Sul discrimine tra prima e seconda stagione poetica polizianea (o fiorentina) ho posto l’eccezionale Sylva in scabiem, altissimo esempio di virtuosistico collage delle più disparate citazioni – dalla poesia dei classici, ma anche dalla letteratura medica – chiamate a raccolta per trattare il tema ancora una volta – dopo il prelibato epicedio per Albiera degli Albizi – di una ributtante malattia i cui effetti sono spietatamente osservati sul corpo e sulla psiche del poeta: forse è anche metafora di una devastante sindrome collerica per essere stato tradito dall’amato signore Lorenzo. […]

Se Lorenzo si professa poeta filosofo-teologo, Poliziano sa di essere grammaticus et non philosophus. Non ha nessuna fede o tesi da dimostrare: difficile rintracciare un’idea portante e coacervante nelle sue opere, costruite come sono a ondate successive, perché, ripetiamo, “filosofo” non lo è stato e non è voluto esserlo; anche se poi, alla fine della sua carriera di intellettuale e di professore, un’accorata conversione alla filosofia (ad Aristotele in particolare) c’è, e grazie all’amato sodale Giovanni Pico della Mirandola. I due grandi intellettuali, gli unici fedeli che Lorenzo ha voluto al suo letto di morte, gestiscono l’ultima stagione della Firenze medicea, in un rapporto di solidarietà che va ben oltre la stima reciproca. […]

Tutta la grandezza di Poliziano sta solo nella sua professione di fede nella filologia, nei suoi dottissimi corsi tenuti all’università fiorentina dal 1480 al 1494, nell’aver perciò elevato la cultura fiorentina (e quindi medicea) al prestigio nazionale e internazionale, previa lotta senza esclusione di colpi con gli altri intellettuali, organici ad altri signori di città concorrenti.
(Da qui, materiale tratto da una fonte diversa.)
Lemma forallb_trimStart s : forallb q (trimStart s) = forallb q s.
Proof.
  induction s as [| c s IH]; cbn; [ reflexivity |].
  destruct (isWhiteSpace c) eqn:E; [| reflexivity ].
  rewrite IH, (q_space c E). reflexivity.
Qed.

Lemma forallb_trimEnd s : forallb q (trimEnd s) = forallb q s.
Proof.
  induction s as [| c s IH]; cbn; [ reflexivity |].
  destruct (isWhiteSpace c) eqn:E; cbn.
  - destruct (isEmpty (trimEnd s)) eqn:Et; cbn.
    + apply isEmpty_true in Et. rewrite Et in IH. cbn in IH.
      rewrite <- IH, (q_space c E). reflexivity.
    + rewrite IH. reflexivity.
  - rewrite IH. reflexivity.
Qed.

Lemma forallb_trim s : forallb q (trim s) = forallb q s.
Proof. unfold trim. rewrite forallb_trimEnd, forallb_trimStart. reflexivity. Qed.
End Trim.

(** The pieces of a split hold no whitespace, and nothing else that the
    split string did not hold. *)
Lemma split_ws_go_pieces (p : N -> bool) s : forall in_sep cur,
  forallb p cur = true ->
  forallb (fun c => isWhiteSpace c || p c) s = true ->
  Forall (fun w => forallb p w = true) (split_ws_go in_sep cur s).
Proof.
  induction s as [| c s IH]; intros in_sep cur Hcur Hs; cbn.
  - constructor; [ exact Hcur | constructor ].
  - cbn in Hs. apply andb_true_iff in Hs as [Hc Hs].
    destruct (isWhiteSpace c) eqn:E.
    + destruct in_sep; [| constructor; [ exact Hcur |] ]; apply IH; auto.
    + apply IH; [| exact Hs ].
      rewrite forallb_app, Hcur. cbn in *. rewrite Hc. reflexivity.
Qed.
Lemma summaries_mutate_input_witness :
  heap examples.world !! 0%nat = Some examples.frame ∧
  (∃ out w' d', summarize_monthly 0%nat (2 # 10) examples.world = (Ok out, w') ∧
     heap w' !! 0%nat = Some d' ∧
     records d' = records examples.frame ∧
     column "YearMonth" (assigned d')
     = Some (PeriodColumn (to_period ∘ date <$> records examples.frame)) ∧
     (∀ c, c ≠ "YearMonth" →
           column c (assigned d') = column c (assigned examples.frame)) ∧
     (∀ file_columns,
        columns file_columns d'
        = add_column (columns file_columns examples.frame) "YearMonth" ∧
        ("YearMonth" ∈ columns file_columns examples.frame →
         columns file_columns d' = columns file_columns examples.frame) ∧
        ("YearMonth" ∉ columns file_columns examples.frame →
         columns file_columns d'
         = columns file_columns examples.frame ++ ["YearMonth"]
         ∧ d' ≠ examples.frame)) ∧
     (∀ l, l ≠ 0%nat → heap w' !! l = heap examples.world !! l)) ∧
  (∃ r w' d', summarize_annual 0%nat (2 # 10) 10 examples.world = (r, w') ∧
     (records examples.frame ≠ [] → ∃ out, r = Ok out) ∧
     (records examples.frame = [] → ∃ msg, r = Raise (TypeError msg)) ∧
     heap w' !! 0%nat = Some d' ∧
     records d' = records examples.frame ∧
     column "Year" (assigned d')
     = Some (IntColumn (year ∘ date <$> records examples.frame)) ∧
     column "Month" (assigned d')
     = Some (IntColumn (month ∘ date <$> records examples.frame)) ∧
     (∀ c, c ≠ "Year" → c ≠ "Month" →
           column c (assigned d') = column c (assigned examples.frame)) ∧
     (∀ file_columns,
        columns file_columns d'
        = add_column (add_column (columns file_columns examples.frame) "Year")
                     "Month" ∧
        ("Year" ∈ columns file_columns examples.frame →
         "Month" ∈ columns file_columns examples.frame →
         columns file_columns d' = columns file_columns examples.frame) ∧
        ("Year" ∉ columns file_columns examples.frame →
         "Month" ∉ columns file_columns examples.frame →
         columns file_columns d'
         = columns file_columns examples.frame ++ ["Year"; "Month"]
         ∧ d' ≠ examples.frame)) ∧
     (∀ l, l ≠ 0%nat → heap w' !! l = heap examples.world !! l)).
Proof.
  split; [reflexivity|].
  apply (summaries_mutate_input examples.world 0%nat examples.frame (2 # 10) 10).
  reflexivity.
Defined.
(** The instant that the date and time fields of an event denote, read off
    the two fields of the event and nothing else: [e] is at [k] when its date
    field is the form YYYY-MM-DD of the date of [k] and its time field the
    form HH:MM of the time of day of [k]. *)
Definition at_instant (k : datetime) (e : event) : Prop :=
  valid_date (date_of k) ∧ valid_time (time_of k) ∧
  date (ev_fields e) = iso_date (date_of k) ∧
  time (ev_fields e) = strftime_time (time_of k).

#[global] Instance at_instant_dec k e : Decision (at_instant k e).
Proof. unfold at_instant, valid_date, valid_time. apply _. Defined.

(** The order asked of the sorted list: the date and time fields of [a]
    denote an instant that is not later on the time line, nor in the order of
    (date, time), than the instant denoted by those of [b]. *)
Definition not_later (a b : event) : Prop :=
  ∃ ka kb, at_instant ka a ∧ at_instant kb b ∧
           minutes_of ka ≤ minutes_of kb ∧ ¬ dt_lt kb ka.

(** What the sort needs of [datetime.strptime]: it reads a date and a time
    in the forms of section 6. *)
Definition reads_back (strptime : string → result datetime) : Prop :=
  ∀ d t, valid_date d → valid_time t →
         strptime (iso_date d +:+ " " +:+ strftime_time t) = Returned (combine_dt d t).

(** ** Sequences of operations *)

(** The store operations as the user triggers them.  [Create now f]: the form
    is submitted with the inputs [f] while the clock stands at [now].
    [Update id now f]: the Edit button of event [id], then the form.
    [Delete id]: the Delete button of event [id]; the [RerunException] that
    ends [delete_event] ends the run it is called in, and the operation that
    follows finds the session as [delete_event] left it. *)
Inductive op : Type :=
| Create (now : timestamp) (f : form_input)
| Update (id : timestamp) (now : timestamp) (f : form_input)
| Delete (id : timestamp).

Definition run_op (o : op) : M unit :=
  match o with
  | Create now f => create_event_tab now f
  | Update id now f => start_edit_event id ;;; create_event_tab now f
  | Delete id => delete_event id ;;; ret tt
  end.

Fixpoint run_ops (os : list op) : M unit :=
  match os with
  | [] => ret tt
  | o :: os' => run_op o ;;; run_ops os'
  end.

Definition ids (l : list event) : list timestamp := map ev_id l.

(** The events left by [add_event], as a function of the state it starts in. *)
Definition add_event_result (now : timestamp) (d : event_data) (s : session_state)
    : list event :=
  match editing_id s with
  | Some id =>
      if decide (index_of id (stored s) ≠ -1)
      then <[Z.to_nat (index_of id (stored s)) := Event id d]> (stored s)
      else stored s
  | None => stored s ++ [Event now d]
  end.

(** The clock values at the creations. *)
Fixpoint create_clocks (os : list op) : list timestamp :=
  match os with
  | [] => []
  | Create now _ :: os' => now :: create_clocks os'
  | _ :: os' => create_clocks os'
  end.

(** A handler reports a failure to the user by an [st.error] notice; the
    program raises no exception of its own. *)
Definition reports_error (before after : session_state) : Prop :=
  ∃ msg, shown after = shown before ++ [error msg].

(** ** Scenarios of the specification *)

Definition event_A : event :=
  Event 1 (EventData "Team Sync" "2024-05-01" "09:00" "" "Meeting" "").
Definition event_B : event :=
  Event 2 (EventData "Art Workshop" "2024-04-20" "14:00" "Studio 5" "Workshop" "").

Definition sample_data : event_data :=
  EventData "Art Workshop II" "2024-04-20" "14:00" "Studio 5" "Workshop" "".

Definition editing_absent : session_state :=
  {| events := Some [event_A]; editing_id := Some 7;
     current_tab := CreateEventTab; shown := [] |}.

Definition editing_B : session_state :=
  {| events := Some [event_A; event_B]; editing_id := Some 2;
     current_tab := CreateEventTab; shown := [] |}.

(** A store with a repeated id, on the list tab. *)
Definition viewing_repeated : session_state :=
  {| events := Some [Event 1000 (EventData "Team Sync" "2024-05-01" "09:00" "" "Meeting" "");
                     Event 1000 (EventData "Art Workshop" "2024-04-20" "14:00" "Studio 5"
                                   "Workshop" "")];
     editing_id := None; current_tab := ViewEventsTab; shown := [] |}.

Definition viewing_AB : session_state :=
  {| events := Some [event_A; event_B]; editing_id := None;
     current_tab := ViewEventsTab; shown := [] |}.

Definition form_A : form_input :=
  FormInput "Team Sync" (Date 2024 5 1) (Time 9 0) "" "Meeting" "".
Sta poi anche nel suo ideale di una cultura assolutamente enciclopedica – senza esclusione dei testi giuridici, medici, astronomici, filosofici, ecc. –, di un sapere concepito come interminabile work in progress, sempre passibile, fino al giorno della morte, di ulteriori aggiornamenti e correzioni. Naturalmente si tratta di un “grammatico” che è stato anche grande poeta, in parallela competizione coi poeti volgari fiorentini e addirittura coi grandi classici. E, infine, anche esempio di intellettuale organico al potere, di un poeta assolutamente laico, ma pronto anche a sterzate teologiche o ortodossamente cristiane (tali sono le sue ultime opere) quando politicamente imposte dall’alto.»